January 2014 – Musings on Languages, IT and other stuff

AIRO – Two Tier property market

It’s not dated so I am not absolutely certain when AIRO posted this to their site. It’s a graph of the changes in two sections of the Irish property market since 2005, Dublin, and National ex-Dublin.

It’s very interesting for a couple of reasons. It demonstrates that both the increase and decrease in market prices in Dublin was sharper than it was in National ex-Dublin. This doesn’t totally surprise me – anecdotally there has always been some evidence to suggest the prices are were behaving at more extreme levels in Dublin. It’s interesting to see how the graphlines cross (do click through – it’s worth it).

The data is from the CSO and as far as I am aware, CSO data is limited to the mortgage market. This is interesting because there is some evidence to suggest that a lot of the market in Dublin, in particular, in recent months, has been cash driving. Without having the CSO data in detail, and a cleaned up extract from the Property Price register, it would be hard to say for certain what the split was.

The other chief regret I have about this data is that it only goes back as far as 2005. I’m mindful of sounding like an auld one but there is some evidence to suggest that the period from about 1997 might be educational as well. I guess a lot depends on what data you have available to you.

Anyway, this was done in Tableau and there is some scope for playing around in it. I am glad AIRO did it – it’s a useful exercise, and perhaps, there might be some scope for doing a county by county comparison. We have a lot more data now on the property market than we did even 3 years ago (yes, I have some programming under way for it myself) so information should be easier to come by, particularly if and as we get postcodes, the data will be cleaner up front.

Book Review: The Signal and the Noise by Nate Silver

Over the semester break I spent some time ploughing through books which were on my to read list. One of them was The Signal and the Noise by Nate Silver.

I kind of like Nate Silver’s writing, and I especially like his analysis but I had started the book, gotten half way through, got distracted and only picked it up again in January. So the review is more or less “I seem to remember this was fascinating” and “the content of this book should be fascinating but I’m not really sure I like it any more.

I like numbers. I like playing with them. I like manipulating them. I’m not very good at them; I don’t have many regrets in life but a maths and languages course up front might have been a better choice when I was 17 rather than pure maths.

I like that there is an increasing recognition that there is meaning in numbers and that the meaning needs to be interpreted. In many respects, that’s not that different to languages anyway. There is meaning in words; it has to be extracted; interpreted.

So to Nate Silver. Yes, he got the polls right in the last few US elections, and yes, he’s doing the start up thing with Five Thirty Eight now.
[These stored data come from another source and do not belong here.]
(* ===== verification/Sha256.v ===== *)
(** * crypto/sha256 and crypto/hmac

    SHA-256 on byte sequences (FIPS 180-4) and HMAC-SHA-256, executable.  The
    round constants are computed from their definition: the leading 32 bits of
    the fractional parts of the cube roots of the first 64 primes, and of the
    square roots of the first 8. *)

From S2P Require Export Bytes.

Definition w32 (n : Z) : Z := Z.land n 4294967295.
Definition rotr (x n : Z) : Z := w32 (Z.lor (Z.shiftr x n) (Z.shiftl x (32 - n))).

(** The largest [r] with [r^k <= n], bit by bit. *)
Fixpoint root (k : Z) (fuel : nat) (acc n : Z) : Z :=
  match fuel with
  | O => acc
  | S f => let c := acc + 2 ^ Z.of_nat f in root k f (if c ^ k <=? n then c else acc) n
  end.
Definition frac_root (k p : Z) : Z := w32 (root k 40 0 (p * 2 ^ (32 * k))).

Definition is_prime (n : Z) : bool :=
  forallb (fun d => negb (n mod d =? 0)) (map Z.of_nat (seq 2 (Z.to_nat n - 2))).
Definition primes (n : nat) : list Z := take n (filter (fun p => is_prime p = true) (map Z.of_nat (seq 2 320))).

Definition round_constants : list Z := Eval vm_compute in map (frac_root 3) (primes 64).
Definition initial_hash : list Z := Eval vm_compute in map (frac_root 2) (primes 8).

(** Message padding to a multiple of 64 bytes. *)
Definition sha_pad (m : gostring) : gostring :=
  m ++ Zbyte 128 :: replicate (Z.to_nat ((55 - len m) mod 64)) (Zbyte 0) ++ be_bytes 8 (8 * len m).

Fixpoint words_of (n : nat) (bs : gostring) : list Z :=
  match n with O => [] | S k => be_value (take 4 bs) :: words_of k (drop 4 bs) end.

(** The message schedule, kept newest first: [w16 .. w1] are the last sixteen. *)
Definition schedule_next (ws : list Z) : Z :=
  let x := nth 14 ws 0 in let y := nth 1 ws 0 in
  let s0 := Z.lxor (Z.lxor (rotr x 7) (rotr x 18)) (Z.shiftr x 3) in
  let s1 := Z.lxor (Z.lxor (rotr y 17) (rotr y 19)) (Z.shiftr y 10) in
  w32 (nth 15 ws 0 + s0 + nth 6 ws 0 + s1).
Fixpoint schedule (n : nat) (ws : list Z) : list Z :=
  match n with O => ws | S k => schedule k (schedule_next ws :: ws) end.

Record sha_regs := mk_regs { ra : Z; rb : Z; rc : Z; rd : Z; re : Z; rf : Z; rg : Z; rh : Z }.

Definition sha_round (r : sha_regs) (kw : Z * Z) : sha_regs :=
  let s1 := Z.lxor (Z.lxor (rotr (re r) 6) (rotr (re r) 11)) (rotr (re r) 25) in
  let ch := Z.lxor (Z.land (re r) (rf r)) (Z.land (w32 (Z.lnot (re r))) (rg r)) in
  let t1 := rh r + s1 + ch + kw.1 + kw.2 in
  let s0 := Z.lxor (Z.lxor (rotr (ra r) 2) (rotr (ra r) 13)) (rotr (ra r) 22) in
  let maj := Z.lxor (Z.lxor (Z.land (ra r) (rb r)) (Z.land (ra r) (rc r))) (Z.land (rb r) (rc r)) in
  mk_regs (w32 (t1 + s0 + maj)) (ra r) (rb r) (rc r) (w32 (rd r + t1)) (re r) (rf r) (rg r).

Definition regs_list (r : sha_regs) : list Z := [ra r; rb r; rc r; rd r; re r; rf r; rg r; rh r].
Definition regs_of (l : list Z) : sha_regs :=
  mk_regs (nth 0 l 0) (nth 1 l 0) (nth 2 l 0) (nth 3 l 0) (nth 4 l 0) (nth 5 l 0) (nth 6 l 0) (nth 7 l 0).

Definition sha_block (h : list Z) (block : gostring) : list Z :=
  let ws := rev (schedule 48 (rev (words_of 16 block))) in
  let r := fold_left sha_round (combine round_constants ws) (regs_of h) in
  zip_with (fun a b => w32 (a + b)) h (regs_list r).

Fixpoint sha_blocks (n : nat) (h : list Z) (m : gostring) : list Z :=
  match n with O => h | S k => sha_blocks k (sha_block h (take 64 m)) (drop 64 m) end.

Definition Sum256 (m : gostring) : gostring :=
  let p := sha_pad m in
  flat_map (be_bytes 4) (regs_list (regs_of (sha_blocks (Nat.div (length p) 64) initial_hash p))).

(** [hmac.New(sha256.New, key)], [Write(m)], [Sum(nil)]. *)
Definition hmac_pad (key : gostring) (byte : Z) : gostring :=
  let k := if 64 <? len key then Sum256 key else key in
  map (fun c => Zbyte (Z.lxor (byteZ c) byte)) (k ++ replicate (64 - length k) (Zbyte 0)).
Definition HMAC (key m : gostring) : gostring := Sum256 (hmac_pad key 92 ++ Sum256 (hmac_pad key 54 ++ m)).

Lemma Sum256_length m : length (Sum256 m) = 32%nat.
Proof. done. Qed.
Lemma Sum256_len m : len (Sum256 m) = 32.
Proof. done. Qed.
Lemma HMAC_length k m : length (HMAC k m) = 32%nat.
Proof. apply Sum256_length. Qed.
Lemma HMAC_len k m : len (HMAC k m) = 32.
Proof. apply Sum256_len. Qed.

(** Published vectors. *)
Example sha256_abc : hex_encode (Sum256 (lit "abc")) = lit "ba7816bf8f01cfea414140de5dae2223b00361a396177a9cb410ff61f20015ad".
Proof. vm_compute. reflexivity. Qed.
Example sha256_two_blocks :
  hex_encode (Sum256 (lit "abcdbcdecdefdefgefghfghighijhijkijkljklmklmnlmnomnopnopq")) =
  lit "248d6a61d20638b8e5c026930c3e6039a33ce45964ff2167f6ecedd419db06c1".
Proof. vm_compute. reflexivity. Qed.
Example hmac_jefe : hex_encode (HMAC (lit "Jefe") (lit "what do ya want for nothing?")) =
  lit "5bdcc146bf60754e6a042426089575c75a003f089d2739839dec58b964ec3843".
Proof. vm_compute. reflexivity. Qed.

#[global] Arguments Sum256 : simpl never.
#[global] Arguments HMAC : simpl never.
The focus of the book, to some extent, was the art of prediction, and his dependency on Bayes. It featured some case studies – baseball and gambling are included (although I really do suggest that you have a look at MoneyBall if you’ve any interest in the application of statistical inference and prediction to the baseball numbers as it’s a better read on that front). There was a section meteorology which was fascinating. A key point which he raises is perception and what people want from a weather forecast. Is it a weather forecast, or some entertainment?

One of the stories in it which fascinated me related to Deep Blue and the chess match with Garry Kasparov. What particularly interested me there was the idea that the computer behaved in a specific way, based on a bug. But the way it behaved rattled Kasparov and caused some investigation as to what the long term outcome of that move could be.

I’m interested in machine learning so this is something which would catch my attention in a lateral way. We train computers to make decisions; sometimes it is not clear whether a given decision is based on a bug or some aspect of the training.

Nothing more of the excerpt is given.